Welcome to the Moment of Truth, the thirst that is the drink.
It’s so ironic and strange to me that every morning begins with birds announcing the dawn, accompanied by a feeling of dread. It’s such a funny contrast to me, the pretty bird song and the hopeless, dying heart. The night recedes as the day trickles in, and I wake up to nature’s bucolic musical optimism meeting my own deep pessimism. And fear. Let’s not forget the fear. Pessimism is just an amateur activity if unaccompanied by dread.

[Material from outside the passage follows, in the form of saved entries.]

(** C3. When the item at the back of the input is not a duplicate and
    [Insert] returns a rectangle of width 0 or of height 0, the loop ends
    there without error: that item and the items before it stay in the
    input, and the object and the tight bound are as they were. In every
    run, the items left are the front of the input and the items taken
    are the bitmaps appended. *)
Theorem Pack_stops_when_exhausted :
  (∀ (st : Packer.locals B) (bitmap : Bitmap.t) (rest : list Bitmap.t)
     (rect : Rect.t) (packer' : B),
      Packer.find_duplicate unique (Packer.self st) bitmap = Done None →
      Insert (Packer.packer st)
        (Bitmap.width bitmap + Packer.pad (Packer.self st))
        (Bitmap.height bitmap + Packer.pad (Packer.self st))
        rotate RectBestShortSideFit = (rect, packer') →
      Rect.width rect = 0 ∨ Rect.height rect = 0 →
      ∃ st',
        Packer.Pack_loop verbose unique rotate st (bitmap :: rest)
        = Done (st', bitmap :: rest)
        ∧ Packer.self st' = Packer.self st
        ∧ Packer.ww st' = Packer.ww st ∧ Packer.hh st' = Packer.hh st)
  ∧ (∀ (this : Packer.t) (input rest : list Bitmap.t) (st : Packer.locals B),
      Packer.Pack_placement verbose unique rotate this input = Done (st, rest) →
      ∃ taken,
        input = rev rest ++ rev taken
        ∧ Packer.bitmaps (Packer.self st) = Packer.bitmaps this ++ taken
        ∧ length (Packer.points (Packer.self st))
          = (length (Packer.points this) + length taken)%nat
        ∧ take (length (Packer.points this)) (Packer.points (Packer.self st))
          = Packer.points this).
Proof.
  split.
  - intros st bitmap rest rect packer' Hfind Hins Hzero.
    eexists. simpl.
    pose proof (iteration_exhausted verbose unique rotate st
                  (S (length rest)) bitmap rect packer' Hfind Hins Hzero) as Hit.
    apply Pack_body_iteration in Hit. rewrite Hit. simpl. done.
  - intros this input rest st Hrun.
    apply Pack_loop_appends in Hrun
      as (taken & new & Hstack & Hb & Hp & Hlen & _). simpl in *.
    exists taken. rewrite Hp, length_app, take_app_length.
    repeat split; try done; [|lia].
    by rewrite <- rev_app_distr, <- Hstack, rev_involutive.
Qed.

It’s a relief to know that friends in Puerto Rico have been partying all night getting rid of a lousy governor, and preparing to do more. It’s pleasant. It makes the singing of birds seem not so out of place, as if what we call “nature” and what we call “humanity” might be able to coexist. It’s like finding that the missing piece of the puzzle wasn’t missing, you were just placing it backwards. It fits! Like a revelation.
Once I see people doing it in one instance, I notice others. But I’m not here to talk about them. That would be wonderful, but I’m not in a wonderful mood.
Having a reason to get out of bed has never been my forte. I suppose that’s why God or nature or whatever trickster-ish cosmic force gave me a bladder and bowels. Once I’ve got my wits about me, it’s too late, I’m already up and functioning. The decision to get up into the world has been taken out of my hands. From then on it’s do-or-be-done-to.
And it seems like I’m getting done-to lately more than I’m getting things done.
Like what it seemed was happening to the people of Puerto Rico. Getting blown and flooded by a hurricane. Getting ignored and insulted by the various governments whose job it is to aid them. Getting austeritied. Getting privatized. Throughout it all, they took the wheel whenever they could. They helped each other in the hurricane’s aftermath, which certainly must have had a unifying effect, preparing them for these days of wonderful, inspiring action.
They’re turning it around. I should be able to turn it around, too.
BTW, I’m just so excited to hear Dave Buchen report live from San Juan, that I can barely think of dreading anything right now. And by this point, unless something has gone wrong, I’ve probably heard it already! Was it great? Answer:
Listen, it’s been a rough week. Last Saturday I awoke to find my left leg wouldn’t respond to the commands of my brain. I could walk on it, but it seemed drunk while the rest of me was sober. This caused my very dear friend Paula to send me to her chiropractor, who gave me some very effective stretches to do, but also checked my blood pressure and found it to be sky high! Luckily another dear friend, Monique, had filled out my MediCal application a few months earlier, and it turns out that in a couple weeks I’ll be choosing my first primary care physician since the Writers Guild cut me off COBRA 12 years ago. So I’m overdue to get all my health numbers, see how this past 12 years of Dorchen-style living has affected my cholesterol etc. I’m sure I’m in for some lousy news, but until then I’m off alcohol, coffee, sugar, dairy, and red meat. And it’s back to exercise and yoga, like I used to do when I thought it would make women attracted to me.
More than that, I’m committed to finding some purpose in my life. I know I’ve been peddling the Socialist Leisure Party line, and I still believe in it, but I think I’ve been overdoing it before the time is ripe. I’m trying to fly before I’ve even broken my chains. And people have been inspiring me. My friend Kristina ran for Sub-district 5 Wilshire Center Koreatown Neighborhood Council and won, and she’s working on a proposal right now to keep ICE from kidnapping and disappearing our LatinX neighbors, like they did just a few days ago in Echo Park. My friend Tanya is Artistic Director of the Santa Monica Rep, and she and a whole lot of other theater artists of color have been working on creating safe space in the theater for themselves. I’ve been seeing the varied multitude of people I admire doing things to fight the negative current this country seems determined to ride down in an inner tube with a beer can hat on. And the worse things get in the news, the more inspiring these people and their actions become.
I guess it’s time for me to knuckle under to peer pressure and do something worth doing.
So, yeah, it’s not just Puerto Rico that’s turning things around. They’re just doing the coolest job of it at the moment. Our day will come. Maybe someone will turn the Panama Papers into an animated cartoon. Then there’ll be no stopping us, till every exploiter gives up goods.
This has been the Moment of Truth. Good day!